Mercedes: BUP fortalece sospechas de fraude en elección de Lucas Fal (2015) y posteriores; atribuyen ACV y muerte a la injusticia
En el año 2015, Mercedes podría haber tomado otro rumbo bajo una intendencia gestionada por el difunto radical Lucas Fal, la única figura política con prestigio en la historia reciente de la ciudad.
A pesar de ser radical, Fal gozaba del apoyo de vecinos de otros sectores, incluyendo peronistas, en representación de los vecinos contra una organización criminal que se disponía a secuestrar la ciudad, y que había negociado su entrega con el entonces intendente Carlos Selva a cambio de un puesto como juez para su hija, Gisela Selva, y un ascenso como diputado.
En 2015, los principales medios nacionales, como Infobae, titulaban: “Un hermano de Carolina Fal complica a Wado de Pedro”.
La Cámpora, como se conoce a esta organización, derrotó a Lucas Fal en el año 2015 en un proceso que muchos cuestionaron y cuyas sospechas hoy se ven reforzadas tras un proceso electoral que supo prevenir el fraude, y en el que la fuerza política del intendente Juan Ustarroz sufrió una gran derrota, contrastada con sus cuestionadas victorias plagadas de denuncias ignoradas por el Poder Judicial y las autoridades electorales de manera sistemática.
Otra particularidad que fundamenta la desconfianza es que, en aquella elección, La Cámpora ganó en solo dos municipios: Mercedes y Moreno.
Según los testimonios de muchos vecinos que vivieron la elección en vivo, aquella jornada electoral Fal lideraba el escrutinio cuando, de forma repentina, se dio por ganador a Juan Ignacio Ustarroz, primo y hermano de crianza de Eduardo “Wado” de Pedro, con un 43,37 % (18.147 votos) por sobre el 42,43 % (17.772) de Fal.
No es menor que el propio intendente Carlos Selva antes de pactar con Juan Ustarroz ya había denunciado prácticas electorales fraudulentas como compra de votos y votos de difuntos y de residentes en otras ciudades domiciliados en terrenos baldíos locales.
Es así como, según muchos vecinos —hoy más convencidos que antes tras una elección con BUP (Boleta Única de Papel)—, el destino de la ciudad se torció en Mercedes y en muchas otras localidades que fueron cayendo bajo el control de la misma organización con métodos fraudulentos (como ocurrió, por ejemplo, también en Luján con el camporista Leonardo Boto).
Las consecuencias fueron devastadoras: ciudades y pueblos antes hermosos se convirtieron en villas sin seguridad, se inundaron de cocaína producida por socios de los intendentes en el exterior, sin servicios de salud, con hospitales colapsados, sin cloacas, y se convenció a la población de que el asfalto o la electricidad (que a su vez monopolizaron) eran cosas del primer mundo.
Pero además de todo esto, que ya es conocido por el país entero, en Mercedes resurge un reproche específico sobre aquella elección presuntamente robada a un vecino que, según dicen, se entregó totalmente a su ciudad.
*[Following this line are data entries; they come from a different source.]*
(** The pieces of the pool without one that is no node of its own. *)
Lemma drop_inv h0 p r live : pool_inv h0 p (r :: live) -> own_nodes p live -> pool_inv h0 p live.
Proof.
  intros [I1 I2 I3 I4 I5 I6 I7 I8 I9 I10 I11] [N1 N2]. split; try done.
  - by apply Forall_inv_tail in I8.
  - by inversion I9.
  - apply Forall_forall. intros l Hl. split; [|apply (proj1 (Forall_forall _ _) I10 l Hl)].
    apply (proj1 (Forall_forall _ _) N1). by apply list_elem_of_fmap_2.
Qed.

Section end_of_block.
Context (h0 : gmap Z Z) (p : pool) (live : list (Z * Z)) (b : block) (a n : Z).
Context (I : pool_inv h0 p ((a, n) :: live)) (N : own_nodes p live) (P : Forall sized live).
Context (Hb : pl_blocks p !! 0%nat = Some b) (E : a + n = bk_last b).

(** It grows. *)
Lemma grow_inv k : 0 < n -> 0 <= k -> bk_last b + k <= bk_end b -> pool_inv h0 (used_to 0 (bk_last b + k) b p) ((a, n + k) :: live).
Proof using I N P Hb E.
  intros Hn Hk He. destruct (used_inv h0 p _ 0 b (bk_last b) k I Hb ltac:(lia) Hk He) as [J _].
  pose proof (last_piece h0 p _ 0 b a n I ltac:(by left) Hb E) as Ha. unfold sizeof_ntg_pool_data_t in Ha.
  set (q := used_to 0 (bk_last b + k) b p) in *. destruct J as [J1 J2 J3 J4 J5 J6 J7 J8 J9 J10 J11].
  apply Forall_cons in J8 as [J8a J8b]. apply Forall_cons in J8b as [J8b J8c]. split; try done.
  - constructor; [|done]. split; [cbn; lia|]. left. eexists. split; [eapply list_elem_of_lookup_2, list_lookup_insert_eq; by eapply lookup_lt_Some|].
    cbn. unfold sizeof_ntg_pool_data_t. lia.
  - apply apart_cons; [|by inversion J9 as [|? ? ? J9']; inversion J9']. intros r Hr. inversion J9 as [|? ? A1 A2]; subst. inversion A2 as [|? ? A3 _]; subst.
    apply Forall_cons in A1 as [_ A1]. pose proof (proj1 (Forall_forall _ _) A1 r Hr) as B1. pose proof (proj1 (Forall_forall _ _) A3 r Hr) as B2.
    pose proof (proj1 (Forall_forall _ _) P r Hr) as B3. unfold apart, sized in *. cbn in *. lia.
  - apply Forall_forall. intros l Hl. split; [right; apply (proj1 (Forall_forall _ _) (proj1 N)); by apply list_elem_of_fmap_2|].
    apply (proj1 (Forall_forall _ _) J10 l Hl).
  - eapply Forall_impl; [exact (proj2 N)|]. intros c Hc. by right.
Qed.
Alegan que fue esa injusticia la que le provocó un ACV seguido de fallecimiento a Lucas Fal.
Es cierto que Fal denunció operaciones mediáticas en su contra por parte de medios fuertemente beneficiados por La Cámpora a través de la pauta, como Protagonistas y El Nuevo Cronista, de la familia Guevara, que luego accedió a cargos municipales clave y está involucrada en el megafraude conocido como “De Gruttola”.
Hasta hoy, Lucas Fal es el único político local anualmente honrado por la comunidad sin necesidad de financiación de militantes. Muchos no ignoran que una victoria suya podría haber evitado la década más oscura que sufrieron los mercedinos.